In a couple of months time, David Fincher’s remake of The Girl With the Dragon Tattoo will hit cinema screens. I’m already on record as saying that this kind of instant remake (i.e. of a recent hit non-English language film) is pointless and I stick to that view. However, we can’t just wish Hollywood away. The domination of so many film markets by American product is a part of most filmgoers’ experience – and that goes for filmmakers too, both directors and actors who want to work internationally and Nordic facilities that want to attract international productions to their region. I’m not sure yet whether I will go to a cinema to see the Fincher film, but I am going to revive my interest in the Stieg Larsson Millennium trilogy and a range of associated issues. The interest in Nordic cinema and TV in the UK shows no signs of melting away and next term I’ll be teaching a course on ‘Nordic Noir’. The furore over the remake (the European jibes about Anglos who won’t read subtitles and the American jibes about ‘cheap’ European films) is evident on the comments on YouTube for the trailers. I guess that I am going to have to see the Hollywood film, which was shot in Sweden, just to see what it does differently. Here is the Sony trailer for the remake with the original trailer for the Swedish film below:
On October 7, a film called Babycall opened in Norway. It stars Noomi Rapace (the ‘original’ Lisbeth Salander) in her first post-Millennium role as a mother who takes her young son out of Oslo away from a violent father. She buys a ‘babycall’ device to keep tabs on her son when he is in the flat but the device also picks up other children’s voices. Is her imagination playing tricks? I haven’t seen the film yet, but according to IMDB it has been picked up by Soda for UK distribution in 2012 and I’ll certainly give it a go – it sounds as if writer-director Pål Sletaune is working in a similar way to the Japanese duo Suzuki Koji and Nakata Hideo with Dark Water (Japan 2002). Here’s a Norwegian teaser (the release date was obviously changed) – it’s easy to get a sense of the film without English subs.

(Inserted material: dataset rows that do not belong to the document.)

(* ===== verification/PathUtils.v ===== *)
(** * Sandboxed paths: model of [src/src/path_utils.c]

    The POSIX side of the file: joining an untrusted path to the sandbox root,
    resolving it, and opening the result component by component. A [char*] that
    may be [NULL] is an option, a function that fails returns its message.
    Other processes may change the file system between any two system calls:
    the argument [env] is what they do before each call. *)

From S2P Require Import Prelude.
From Stdlib Require Import String.
From stdpp Require Import gmap.
From S2P Require Import FileSystem.

Open Scope Z_scope.
Open Scope list_scope.

(** ** Separators and prefixes *)

Definition path_is_sep (c : Z) : bool := (c =? slash) || (c =? backslash).

Definition path_is_drive_root (p : path) (len : nat) : bool := (len =? 1)%nat.

(** The loop of [path_trim_trailing_seps] on the length. *)
Fixpoint trim_len (p : path) (len : nat) : nat :=
  match len with
  | O => O
  | S m => if (1 <? len)%nat && path_is_sep (nth m p 0) && negb (path_is_drive_root p len) then trim_len p m else len
  end.
Definition path_trim_trailing_seps (p : path) : path := take (trim_len p (length p)) p.

(** The comparison loop of [path_prefix_matches]. *)
Fixpoint same_prefix (p r : path) : bool :=
  match r, p with
  | [], _ => true
  | b :: r', a :: p' => if negb (a =? b) then false else same_prefix p' r'
  | _ :: _, [] => false
  end.

Definition path_prefix_matches (p r : path) : bool :=
  if (length r =? 0)%nat || (length p <? length r)%nat then false
  else if negb (same_prefix p r) then false
  else if (length p =? length r)%nat then true
  else path_is_sep (nth (length r) p 0).

Definition path_is_absolute (p : option path) : bool :=
  match p with
  | None | Some [] => false
  | Some (c :: _) => c =? slash
  end.

(** [strrchr]: the last position of a character. *)
Fixpoint strrchr (p : path) (c : Z) : option nat :=
  match p with
  | [] => None
  | x :: p' =>
      match strrchr p' c with
      | Some i => Some (S i)
      | None => if x =? c then Some O else None
      end
  end.

(** The last separator of either kind. *)
Definition last_sep (p : path) : option nat :=
  match strrchr p slash, strrchr p backslash with
  | Some a, Some b => Some (if (b <? a)%nat then a else b)
  | Some a, None => Some a
  | None, b => b
  end.

Definition path_dirname_alloc (p : option path) : path :=
  match p with
  | None | Some [] => dot
  | Some p =>
      match last_sep p with
      | None => dot
      | Some O => [nth 0 p 0]
      | Some dir_len => take dir_len p
      end
  end.

Definition pick_join_sep (r : path) : Z := slash.

(** ** Joining *)

Fixpoint skip_seps (p : path) : path :=
  match p with
  | c :: p' => if path_is_sep c then skip_seps p' else p
  | [] => []
  end.

(** The text up to the next separator, and the rest. *)
Fixpoint span_segment (p : path) : path * path :=
  match p with
  | c :: p' => if negb (path_is_sep c) then let '(s, q) := span_segment p' in (c :: s, q) else ([], p)
  | [] => ([], [])
  end.

(** The loop over the segments of the user path; [segments] has the ones kept. *)
Fixpoint join_loop (fuel : nat) (p : path) (segments : list name) : string + list name :=
  match fuel with
  | O => inr segments
  | S f =>
      match p with
      | [] => inr segments
      | _ =>
          let '(seg, rest) := span_segment (skip_seps p) in
          if (length seg =? 0)%nat then inr segments
          else if bool_decide (seg = dot) then join_loop f rest segments
          else if bool_decide (seg = dotdot) then
            if (length segments =? 0)%nat then inl "Path escapes sandbox"%string
            else join_loop f rest (removelast segments)
          else join_loop f rest (segments ++ [seg])
      end
  end.

(** The segments with the separator between them. *)
Fixpoint join_segments (sep : Z) (segments : list name) : path :=
  match segments with
  | [] => []
  | [s] => s
  | s :: rest => s ++ [sep] ++ join_segments sep rest
  end.

(** The loop that drops the separators at the end of the root. *)
Fixpoint trimmed_root_len (r : path) (len : nat) : nat :=
  match len with
  | O => O
  | S m => if (1 <? len)%nat && path_is_sep (nth m r 0) then trimmed_root_len r m else len
  end.

Definition path_sandbox_join_alloc (sandbox_root user_path : option path) : string + path :=
  match sandbox_root with
  | None | Some [] => inl "Sandbox root not set"%string
  | Some r =>
      match user_path with
      | None | Some [] => inl "Empty path"%string
      | Some u =>
          if path_is_absolute user_path then inl "Absolute paths are not allowed"%string
          else
            match join_loop (length u) u [] with
            | inl e => inl e
            | inr segments =>
                if (length segments =? 0)%nat then inl "Path resolves to empty"%string
                else
                  let sep := pick_join_sep r in
                  let n := trimmed_root_len r (length r) in
                  let root_has_sep := (0 <? n)%nat && path_is_sep (nth (n - 1) r 0) in
                  inr (take n r ++ (if root_has_sep then [] else [sep]) ++ join_segments sep segments)
            end
      end
  end.

(** ** File modes *)

(** The characters after the first: [plus] and [exclusive]. *)
Fixpoint mode_suffix (m : path) (plus exclusive : bool) : option (bool * bool) :=
  match m with
  | [] => Some (plus, exclusive)
  | c :: m' =>
      if c =? 43 then mode_suffix m' true exclusive
      else if (c =? 98) || (c =? 116) then mode_suffix m' plus exclusive
      else if c =? 120 then mode_suffix m' plus true
      else None
  end.

Definition path_mode_to_open_flags (mode : path) : option Z :=
  match mode with
  | [] => None
  | primary :: m =>
      match mode_suffix m false false with
      | None => None
      | Some (plus, exclusive) =>
          let add flags := Some (if exclusive then Z.lor flags (Z.lor O_CREAT O_EXCL) else flags) in
          if primary =? 114 then add (if plus then O_RDWR else O_RDONLY)
          else if primary =? 119 then add (Z.lor (Z.lor (if plus then O_RDWR else O_WRONLY) O_CREAT) O_TRUNC)
          else if primary =? 97 then add (Z.lor (Z.lor (if plus then O_RDWR else O_WRONLY) O_CREAT) O_APPEND)
          else None
      end
  end.

(** ** System calls *)

(** The file system, the number of calls made and of descriptors open. *)
Record world := mkWorld { w_fs : fs; w_now : nat; w_fds : nat }.

Section Calls.
Context (env : nat -> fs -> fs).

(** What a call sees. *)
Definition view (w : world) : fs := env (w_now w) (w_fs w).

Definition do_realpath (p : path) (w : world) : option path * world :=
  (realpath (view w) p, mkWorld (view w) (S (w_now w)) (w_fds w)).

Definition opened (r : fs * option inode) (w : world) : option inode * world :=
  (snd r, mkWorld (fst r) (S (w_now w)) (match snd r with Some _ => S (w_fds w) | None => w_fds w end)).
Definition do_open (p : path) (flags : Z) (w : world) : option inode * world := opened (open (view w) p flags) w.
Definition do_openat (d : inode) (n : name) (flags : Z) (w : world) : option inode * world :=
  opened (openat (view w) d n flags) w.

Definition do_fstat (i : inode) (w : world) : option (option Z) * world :=
  (fstat (view w) i, mkWorld (view w) (S (w_now w)) (w_fds w)).

Definition close (w : world) : world := mkWorld (w_fs w) (w_now w) (pred (w_fds w)).

(** ** Resolving *)

Definition path_canonical_existing_alloc (p : path) (w : world) : option path * world :=
  match p with
  | [] => (None, w)
  | _ => do_realpath p w
  end.

(** The parent of a missing file and its last name, joined. *)
Definition join_leaf (parent_real leaf : path) : path :=
  let parent_len := length parent_real in
  let parent_has_sep := (0 <? parent_len)%nat && path_is_sep (nth (parent_len - 1) parent_real 0) in
  parent_real ++ (if parent_has_sep then [] else [pick_join_sep parent_real]) ++ leaf.

Definition resolve_missing (joined root_real : path) (w : world) : (string + path) * world :=
  let parent := path_dirname_alloc (Some joined) in
  let leaf := match last_sep joined with Some i => drop (S i) joined | None => joined end in
  if (length leaf =? 0)%nat then (inl "Invalid file name"%string, w)
  else
    let '(parent_real, w) := path_canonical_existing_alloc parent w in
    match parent_real with
    | None => (inl "Parent path does not exist"%string, w)
    | Some parent_real =>
        let parent_real := path_trim_trailing_seps parent_real in
        if negb (path_prefix_matches parent_real root_real) then (inl "Path escapes sandbox"%string, w)
        else (inr (join_leaf parent_real leaf), w)
    end.

Definition path_sandbox_resolve_alloc (sandbox_root user_path : option path) (allow_missing_leaf : bool) (w : world) :
    (string + path) * world :=
  match path_sandbox_join_alloc sandbox_root user_path with
  | inl join_err => (inl join_err, w)
  | inr joined =>
      let '(root_real, w) := path_canonical_existing_alloc (default [] sandbox_root) w in
      match root_real with
      | None => (inl "Sandbox root does not exist"%string, w)
      | Some root_real =>
          let root_real := path_trim_trailing_seps root_real in
          let '(target_real, w) := path_canonical_existing_alloc joined w in
          match target_real with
          | Some target_real =>
              let target_real := path_trim_trailing_seps target_real in
              if negb (path_prefix_matches target_real root_real) then (inl "Path escapes sandbox"%string, w)
              else (inr target_real, w)
          | None =>
              if negb allow_missing_leaf then (inl "Path does not exist"%string, w)
              else resolve_missing joined root_real w
          end
      end
  end.

(** ** Opening *)

(** The message if the open file must not be used. *)
Definition path_validate_opened_sandbox_file_fd (file_fd : inode) (w : world) : option string * world :=
  let '(st, w) := do_fstat file_fd w in
  match st with
  | None => (Some "Failed to inspect opened file"%string, w)
  | Some (Some st_nlink) =>
      if 1 <? st_nlink then (Some "Hardlinked files are not allowed in sandbox"%string, w) else (None, w)
  | Some None => (None, w)
  end.

(** The loop over the components below [dir_fd]. *)
Fixpoint open_loop (fuel : nat) (dir_fd : inode) (p : path) (open_flags : Z) (w : world) : (string + inode) * world :=
  match fuel with
  | O => (inl "Invalid file name"%string, close w)
  | S f =>
      match skip_seps p with
      | [] => (inl "Invalid file name"%string, close w)
      | start =>
          let '(component, rest) := span_segment start in
          match skip_seps rest with
          | [] =>
              let final_flags := Z.lor (Z.lor open_flags O_NOFOLLOW) O_CLOEXEC in
              let '(file_fd, w) := do_openat dir_fd component final_flags w in
              let w := close w in
              match file_fd with
              | None => (inl "Failed to open file"%string, w)
              | Some file_fd =>
                  let '(err, w) := path_validate_opened_sandbox_file_fd file_fd w in
                  match err with
                  | Some e => (inl e, close w)
                  | None => (inr file_fd, w)
                  end
              end
          | q =>
              let next_dir_flags := Z.lor (Z.lor (Z.lor O_RDONLY O_DIRECTORY) O_NOFOLLOW) O_CLOEXEC in
              let '(next_fd, w) := do_openat dir_fd component next_dir_flags w in
              match next_fd with
              | None => (inl "Path changed during secure open"%string, close w)
              | Some next_fd => open_loop f next_fd q open_flags (close w)
              end
          end
      end
  end.

Definition path_open_sandbox_resolved_fd (sandbox_root_real resolved_path : path) (open_flags : Z) (w : world) :
    (string + inode) * world :=
  if negb (path_prefix_matches resolved_path sandbox_root_real) then (inl "Path escapes sandbox"%string, w)
  else
    let rel := skip_seps (drop (length sandbox_root_real) resolved_path) in
    match rel with
    | [] => (inl "Invalid file name"%string, w)
    | _ =>
        let '(dir_fd, w) := do_open sandbox_root_real (Z.lor (Z.lor O_RDONLY O_DIRECTORY) O_CLOEXEC) w in
        match dir_fd with
        | None => (inl "Failed to open sandbox root"%string, w)
        | Some dir_fd => open_loop (length rel) dir_fd rel open_flags w
        end
    end.

(** [fdopen_ok] is whether [fdopen] could wrap the descriptor. *)
Definition path_sandbox_fopen_resolved (fdopen_ok : bool) (sandbox_root resolved_path mode : option path) (w : world) :
    (string + inode) * world :=
  match sandbox_root, resolved_path, mode with
  | Some ((_ :: _) as r), Some resolved, Some ((_ :: _) as m) =>
      let '(root_real, w) := path_canonical_existing_alloc r w in
      match root_real with
      | None => (inl "Sandbox root does not exist"%string, w)
      | Some root_real =>
          let root_real := path_trim_trailing_seps root_real in
          match path_mode_to_open_flags m with
          | None => (inl "Unsupported file mode"%string, w)
          | Some open_flags =>
              let '(res, w) := path_open_sandbox_resolved_fd root_real resolved open_flags w in
              match res with
              | inl e => (inl e, w)
              | inr file_fd => if fdopen_ok then (inr file_fd, w) else (inl "Failed to wrap file handle"%string, close w)
              end
          end
      end
  | _, _, _ => (inl "Invalid sandbox open arguments"%string, w)
  end.
End Calls.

Before Babycall reaches the UK, Noomi Rapace will get much more exposure in her first Hollywood blockbuster, Sherlock Holmes: Game of Shadows in which she plays a European woman caught up in the struggle between Holmes and Watson and their deadly foe Professor Moriarty. This of course means that Ms Rapace has fallen into the clutches of Guy Ritchie. Here’s the trailer:
In June 2012, Noomi Rapace’s second Hollywood blockbuster appears in the shape of Ridley Scott’s Prometheus, billed as a science fiction/horror film and talked about as Alien-related. Certain casting decisions suggest an influence of Danny Boyle’s approach in Sunshine with Benedict Wong in a small role and Michelle Yeoh allegedly up for a part at an early stage. Jude Law from Sherlock Holmes has a lead role.
Meanwhile the fascination with Nordic Noir continues with the first film to arrive in the UK adapted from the work of the Norwegian writer Jo Nesbø. Headhunters is a Nesbo crime thriller that doesn’t feature Harry Hole, the Oslo detective who has become the latest literary hero. Instead it is a story about a man who works as a ‘headhunter’ for businesses and operates a sideline in art thefts. In Norway, the film has already become one of the major hits of the year and it is currently screening during the London Film Festival with a UK release planned for April 2012 – and yes, the US remake via Summit, the independent behind the Twilight films is already announced. This marks the beginning of a long-term relationship between Swedish producers Yellow Bird and Summit which could yet see European productions of English-language crime dramas set in North America. Yellow Bird has already made the Wallander series in English for the BBC and as co-producer of the Millennium films and TV series it has worked with Scott Rudin to produce the Fincher take on The Girl With the Dragon Tattoo.
Jo Nesbø looks like becoming the next Henning Mankell or Stieg Larsson as a source for international crime thrillers. Harry Hole is much more action-driven than Wallander and much sexier than Mikael Blomkvist. Nesbø reportedly doesn’t like the Larsson comparison, but for filmmakers he has one major attraction – he’s still alive and is still writing (and he has a big back catalogue).